With travel now not taken as much for granted, the sense of excitement for the adventure ahead feels stronger than before. The welcome on the ground feels all the more embracing, the sun more soothing, the sand underfoot more liberating, the wildlife more precious, the space more luxurious, the people more, well… the people of Africa are just so wonderfully kind, respectful, friendly, peaceful. We were struck by how quickly we felt our shoulders lighten and the tension we carry through life fade.
On our way from Victoria Falls to Hwange National Park, our driver Cloud told us “Covid is part of the family”. People there have accepted it as part of their lives, and they carry on. Masks are worn, fist pumps are the default greeting, hands are sanitised at every shop door — these adjustments all feel normal. But Cloud’s comment reminded us too of the African spirit of ubuntu, of the strength of our communal bonds, the kindness in humanity, the importance of caring for each other.
We had an amazing time. Notwithstanding the joy of reconnecting with loved ones, we got soaked in the spray of the Victoria Falls, we saw lions, elephants, wild cats and so much more in Hwange, we climbed hills and walked with rhino in Matobo Hills… but it was the friendliness of the people that stood out beyond all. No matter the circumstance, everyone was so welcoming, so respectful, kind, helpful, peaceful. Everything was slower, less frantic, quieter, and within that space there was room to linger, to share a moment, to chat, to appreciate the company of those who momentarily shared our journey.I think of the ticketing clerks at the various park entry gates; Liberty Dhliwayo and his team of chefs at Linkwasha Camp (above) who welcomed us into their kitchen; sharing a sundowner on a grassy knoll with our guide Tendai Ketayi; Mr Ncube, the attendant at World’s View in Matopos; smiling Bernadette who served us at Hillside Dams in Bulawayo; Polite who readied our camp in Matopos; Captain Able and waiter Zandile from Palm River who gave us a memorable sunset cruise on the Zambezi, Lovemore Machipisa of Africa Travel Tours who organised our transfers; Vernon the zip-repair vendor eking a living on the streetside, and so many others who contributed so much to a memorable trip, whether they knew it or not.

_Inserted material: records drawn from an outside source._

(* ===== verification/Uint256.v ===== *)
(** * The [github.com/holiman/uint256] library, as an interface

    The virtual machine computes on [uint256.Int], a type of a third-party package.  The model
    takes that package as a parameter: [Uint256] lists the methods the code calls, [Uint256Spec]
    states their documented behaviour on the integer [uval] an [Int] denotes.  [ref_uint256] is
    one implementation; it shows that the specification can be met and makes the model
    executable. *)

From Stdlib Require Import Zpow_facts.
From S2P Require Import Prelude Bytes.

Class Uint256 := {
  word : Type;
  uval : word -> Z;                       (** the integer an [Int] denotes *)
  (** constructors and conversions *)
  SetUint64 : Z -> word;
  SetBytes : bytes -> word;               (** big-endian *)
  FromBig : Z -> word;                    (** first result of [uint256.FromBig] *)
  FromBigOverflow : Z -> bool;            (** its second result *)
  Uint64 : word -> Z;
  Uint64WithOverflow : word -> Z * bool;
  IsUint64 : word -> bool;
  Bytes32 : word -> Hash;
  Bytes20 : word -> Address;
  PutUint256 : word -> bytes;             (** the 32 bytes written at the destination *)
  BitLen : word -> Z;
  (** arithmetic *)
  Add : word -> word -> word;
  Sub : word -> word -> word;
  Mul : word -> word -> word;
  Div : word -> word -> word;
  SDiv : word -> word -> word;
  Mod : word -> word -> word;
  SMod : word -> word -> word;
  Exp : word -> word -> word;
  ExtendSign : word -> word -> word;
  AddMod : word -> word -> word -> word;
  MulMod : word -> word -> word -> word;
  (** comparison *)
  Lt : word -> word -> bool;
  Gt : word -> word -> bool;
  Slt : word -> word -> bool;
  Sgt : word -> word -> bool;
  Eq : word -> word -> bool;
  IsZero : word -> bool;
  Sign : word -> Z;
  LtUint64 : word -> Z -> bool;
  GtUint64 : word -> Z -> bool;
  (** bits *)
  Not : word -> word;
  And : word -> word -> word;
  Or : word -> word -> word;
  Xor : word -> word -> word;
  Byte : word -> word -> word;            (** [z.Byte(n)] on [z] and [n] *)
  Lsh : word -> Z -> word;
  Rsh : word -> Z -> word;
  SRsh : word -> Z -> word;
}.

(** [z.Clear()], [z.SetOne()], [z.SetAllOne()] *)
Definition wzero `{Uint256} : word := SetUint64 0.
Definition wone `{Uint256} : word := SetUint64 1.
Definition wallone `{Uint256} : word := Not wzero.
Definition bool_word `{Uint256} (b : bool) : word := if b then wone else wzero.

(** Two's complement reading of a 256-bit integer. *)
Definition signed256 (z : Z) : Z := if z <? 2 ^ 255 then z else z - two256.

(** The documented behaviour of the methods. *)
Class Uint256Spec (U : Uint256) : Prop := {
  uval_range w : 0 <= uval w < two256;
  uval_inj x y : uval x = uval y -> x = y;
  SetUint64_spec n : is_u64 n -> uval (SetUint64 n) = n;
  SetBytes_spec l : Forall is_byte l -> uval (SetBytes l) = be_val l mod two256;
  FromBig_spec z : uval (FromBig z) = z mod two256;
  FromBigOverflow_spec z : FromBigOverflow z = (two256 <=? Z.abs z);
  Uint64_spec w : Uint64 w = uval w mod two64;
  Uint64WithOverflow_spec w : Uint64WithOverflow w = (uval w mod two64, two64 <=? uval w);
  IsUint64_spec w : IsUint64 w = (uval w <? two64);
  Bytes32_spec w : Bytes32 w = uval w;
  Bytes20_spec w : Bytes20 w = uval w mod 2 ^ 160;
  PutUint256_spec w : PutUint256 w = be_bytes 32 (uval w);
  BitLen_spec w : BitLen w = if uval w =? 0 then 0 else Z.log2 (uval w) + 1;
  Add_spec x y : uval (Add x y) = (uval x + uval y) mod two256;
  Sub_spec x y : uval (Sub x y) = (uval x - uval y) mod two256;
  Mul_spec x y : uval (Mul x y) = (uval x * uval y) mod two256;
  Div_spec x y : uval (Div x y) = if uval y =? 0 then 0 else uval x / uval y;
  SDiv_spec x y : uval (SDiv x y) =
    if uval y =? 0 then 0 else (signed256 (uval x) ÷ signed256 (uval y)) mod two256;
  Mod_spec x y : uval (Mod x y) = if uval y =? 0 then 0 else uval x mod uval y;
  SMod_spec x y : uval (SMod x y) =
    if uval y =? 0 then 0
    else (Z.rem (signed256 (uval x)) (signed256 (uval y))) mod two256;
  Exp_spec x y : uval (Exp x y) = (uval x ^ uval y) mod two256;
  ExtendSign_spec x b : uval (ExtendSign x b) =
    if 30 <? uval b then uval x
    else let n := 8 * (uval b + 1) in
         let low := uval x mod 2 ^ n in
         (if low <? 2 ^ (n - 1) then low else low - 2 ^ n) mod two256;
  AddMod_spec x y m : uval (AddMod x y m) =
    if uval m =? 0 then 0 else (uval x + uval y) mod uval m;
  MulMod_spec x y m : uval (MulMod x y m) =
    if uval m =? 0 then 0 else (uval x * uval y) mod uval m;
  Lt_spec x y : Lt x y = (uval x <? uval y);
  Gt_spec x y : Gt x y = (uval y <? uval x);
  Slt_spec x y : Slt x y = (signed256 (uval x) <? signed256 (uval y));
  Sgt_spec x y : Sgt x y = (signed256 (uval y) <? signed256 (uval x));
  Eq_spec x y : Eq x y = (uval x =? uval y);
  IsZero_spec x : IsZero x = (uval x =? 0);
  Sign_spec x : Sign x = Z.sgn (signed256 (uval x));
  LtUint64_spec x n : LtUint64 x n = (uval x <? n);
  GtUint64_spec x n : GtUint64 x n = (n <? uval x);
  Not_spec x : uval (Not x) = two256 - 1 - uval x;
  And_spec x y : uval (And x y) = Z.land (uval x) (uval y);
  Or_spec x y : uval (Or x y) = Z.lor (uval x) (uval y);
  Xor_spec x y : uval (Xor x y) = Z.lxor (uval x) (uval y);
  Byte_spec x n : uval (Byte x n) =
    if 32 <=? uval n then 0 else (uval x / 256 ^ (31 - uval n)) mod 256;
  Lsh_spec x n : 0 <= n -> uval (Lsh x n) = (uval x * 2 ^ n) mod two256;
  Rsh_spec x n : 0 <= n -> uval (Rsh x n) = uval x / 2 ^ n;
  SRsh_spec x n : 0 <= n -> uval (SRsh x n) = (signed256 (uval x) / 2 ^ n) mod two256;
}.

Lemma uval_wzero `{Uint256Spec} : uval wzero = 0.
Proof. by apply SetUint64_spec. Qed.

Lemma IsZero_wzero `{Uint256Spec} : IsZero wzero = true.
Proof. by rewrite IsZero_spec, uval_wzero. Qed.

(** ** A reference implementation *)

Definition wrap256 (z : Z) : Z := z mod two256.

Record u256 := U256 { u256_val : Z; u256_ok : (wrap256 u256_val =? u256_val) = true }.

Lemma wrap256_ok z : (wrap256 (wrap256 z) =? wrap256 z) = true.
Proof. apply Z.eqb_eq, Z.mod_small, Z.mod_pos_bound. done. Qed.

Definition mk256 (z : Z) : u256 := U256 (wrap256 z) (wrap256_ok z).

#[export] Instance ref_uint256 : Uint256 := {
  word := u256;
  uval := u256_val;
  SetUint64 n := mk256 (wrap64 n);
  SetBytes l := mk256 (be_val l);
  FromBig z := mk256 z;
  FromBigOverflow z := two256 <=? Z.abs z;
  Uint64 w := u256_val w mod two64;
  Uint64WithOverflow w := (u256_val w mod two64, two64 <=? u256_val w);
  IsUint64 w := u256_val w <? two64;
  Bytes32 w := u256_val w;
  Bytes20 w := u256_val w mod 2 ^ 160;
  PutUint256 w := be_bytes 32 (u256_val w);
  BitLen w := if u256_val w =? 0 then 0 else Z.log2 (u256_val w) + 1;
  Add x y := mk256 (u256_val x + u256_val y);
  Sub x y := mk256 (u256_val x - u256_val y);
  Mul x y := mk256 (u256_val x * u256_val y);
  Div x y := mk256 (if u256_val y =? 0 then 0 else u256_val x / u256_val y);
  SDiv x y := mk256 (if u256_val y =? 0 then 0
                     else signed256 (u256_val x) ÷ signed256 (u256_val y));
  Mod x y := mk256 (if u256_val y =? 0 then 0 else u256_val x mod u256_val y);
  SMod x y := mk256 (if u256_val y =? 0 then 0
                     else Z.rem (signed256 (u256_val x)) (signed256 (u256_val y)));
  Exp x y := mk256 (Zpow_mod (u256_val x) (u256_val y) two256);
  ExtendSign x b := mk256
    (if 30 <? u256_val b then u256_val x
     else let n := 8 * (u256_val b + 1) in
          let low := u256_val x mod 2 ^ n in
          if low <? 2 ^ (n - 1) then low else low - 2 ^ n);
  AddMod x y m := mk256 (if u256_val m =? 0 then 0 else (u256_val x + u256_val y) mod u256_val m);
  MulMod x y m := mk256 (if u256_val m =? 0 then 0 else (u256_val x * u256_val y) mod u256_val m);
  Lt x y := u256_val x <? u256_val y;
  Gt x y := u256_val y <? u256_val x;
  Slt x y := signed256 (u256_val x) <? signed256 (u256_val y);
  Sgt x y := signed256 (u256_val y) <? signed256 (u256_val x);
  Eq x y := u256_val x =? u256_val y;
  IsZero x := u256_val x =? 0;
  Sign x := Z.sgn (signed256 (u256_val x));
  LtUint64 x n := u256_val x <? n;
  GtUint64 x n := n <? u256_val x;
  Not x := mk256 (two256 - 1 - u256_val x);
  And x y := mk256 (Z.land (u256_val x) (u256_val y));
  Or x y := mk256 (Z.lor (u256_val x) (u256_val y));
  Xor x y := mk256 (Z.lxor (u256_val x) (u256_val y));
  Byte x n := mk256 (if 32 <=? u256_val n then 0
                     else (u256_val x / 256 ^ (31 - u256_val n)) mod 256);
  Lsh x n := mk256 (u256_val x * 2 ^ n);
  Rsh x n := mk256 (u256_val x / 2 ^ n);
  SRsh x n := mk256 (signed256 (u256_val x) / 2 ^ n);
}.

Lemma u256_range (w : u256) : 0 <= u256_val w < two256.
Proof.
  destruct w as [v Hv]. simpl. apply Z.eqb_eq in Hv. rewrite <- Hv.
  apply Z.mod_pos_bound. done.
Qed.

Lemma bits_bound (a : Z) : 0 <= a -> (forall i, 256 <= i -> Z.testbit a i = false) -> a < two256.
Proof.
  intros Ha H. destruct (Z.eq_dec a 0) as [->|Hne]; [done|].
  apply Z.log2_lt_pow2; [lia|].
  destruct (Z.lt_ge_cases (Z.log2 a) 256) as [|Hge]; [done|].
  specialize (H _ Hge). rewrite Z.bit_log2 in H by lia. done.
Qed.

Lemma testbit_high (a i : Z) : 0 <= a < two256 -> 256 <= i -> Z.testbit a i = false.
Proof.
  intros Ha Hi. destruct (Z.eq_dec a 0) as [->|Hne]; [apply Z.testbit_0_l|].
  apply Z.bits_above_log2; [lia|].
  apply Z.lt_le_trans with 256; [|done]. apply Z.log2_lt_pow2; [lia|]. apply Ha.
Qed.

Ltac u256_bitop spec :=
  intros [v Hv] [v' Hv']; simpl; apply Z.mod_small;
  pose proof (u256_range (U256 v Hv)); pose proof (u256_range (U256 v' Hv')); simpl in *;
  split; [apply spec; lia|];
  apply bits_bound; [apply spec; lia|]; intros i Hi;
  rewrite ?Z.land_spec, ?Z.lor_spec, ?Z.lxor_spec;
  rewrite !testbit_high by lia; done.

Lemma signed256_mod_range z : 0 <= z mod two256 < two256.
Proof. apply Z.mod_pos_bound. done. Qed.

#[export] Instance ref_uint256_spec : Uint256Spec ref_uint256.
Proof.
  constructor; simpl; intros; unfold wrap256;
    try pose proof (u256_range w); try pose proof (u256_range x); try pose proof (u256_range y);
    try pose proof (u256_range m); try done.
  - destruct x as [v Hv], y as [v' Hv']. simpl in *. subst v'. f_equal. apply proof_irrel.
  - rewrite wrap64_small by done. apply Z.mod_small. unfold is_u64, two64, two256 in *. lia.
  - case_if; [done|]. bool_to_Z. apply Z.mod_small.
    pose proof (Z.div_le_upper_bound (u256_val x) (u256_val y) (u256_val x)).
    split; [apply Z.div_pos; lia|]. nia.
  - case_if; done.
  - case_if; [done|]. bool_to_Z. apply Z.mod_small.
    pose proof (Z.mod_pos_bound (u256_val x) (u256_val y)). lia.
  - case_if; done.
  - rewrite Zpow_mod_correct by done. apply Z.mod_mod. done.
  - case_if; [apply Z.mod_small; done|done].
  - case_if; [done|]. bool_to_Z. apply Z.mod_small.
    pose proof (Z.mod_pos_bound (u256_val x + u256_val y) (u256_val m)). lia.
  - case_if; [done|]. bool_to_Z. apply Z.mod_small.
    pose proof (Z.mod_pos_bound (u256_val x * u256_val y) (u256_val m)). lia.
  - apply Z.mod_small. lia.
  - revert x y H H0. assert (forall x y : u256, Z.land (u256_val x) (u256_val y) mod two256 = Z.land (u256_val x) (u256_val y)) as G; [|auto].
    u256_bitop Z.land_nonneg.
  - revert x y H H0. assert (forall x y : u256, Z.lor (u256_val x) (u256_val y) mod two256 = Z.lor (u256_val x) (u256_val y)) as G; [|auto].
    u256_bitop Z.lor_nonneg.
  - revert x y H H0. assert (forall x y : u256, Z.lxor (u256_val x) (u256_val y) mod two256 = Z.lxor (u256_val x) (u256_val y)) as G; [|auto].
    u256_bitop Z.lxor_nonneg.
  - case_if; [done|]. apply Z.mod_small.
    pose proof (Z.mod_pos_bound (u256_val x / 256 ^ (31 - u256_val n)) 256). unfold two256. lia.
  - apply Z.mod_small. split; [apply Z.div_pos; [lia|apply Z.pow_pos_nonneg; lia]|].
    apply Z.div_lt_upper_bound; [apply Z.pow_pos_nonneg; lia|].
    assert (0 < 2 ^ n) by (apply Z.pow_pos_nonneg; lia). nia.
Qed.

Our ‘reunion tour’ set out to bring us back together with our family, but it was so much more. It reconnected us with the heart of a continent that is deep within us and which has been neglected in recent years. It was food for the soul. That’s what travel does; that’s what Africa gives you. You might go to see lions, but it’s the spirit of the place that captures your heart. That’s got to be worth a few extra pieces of paper along the way.
Hamba kuhle. Go well.
Craig and Sherry
P.S. This is a longwinded way of letting you know the next issue of Travel Africa will be out later than normal. We are catching up on work as quickly as possible, but bear with us while we finish the mag off. It will be published during April. We’ll keep you posted, but thank you for your understanding and patience.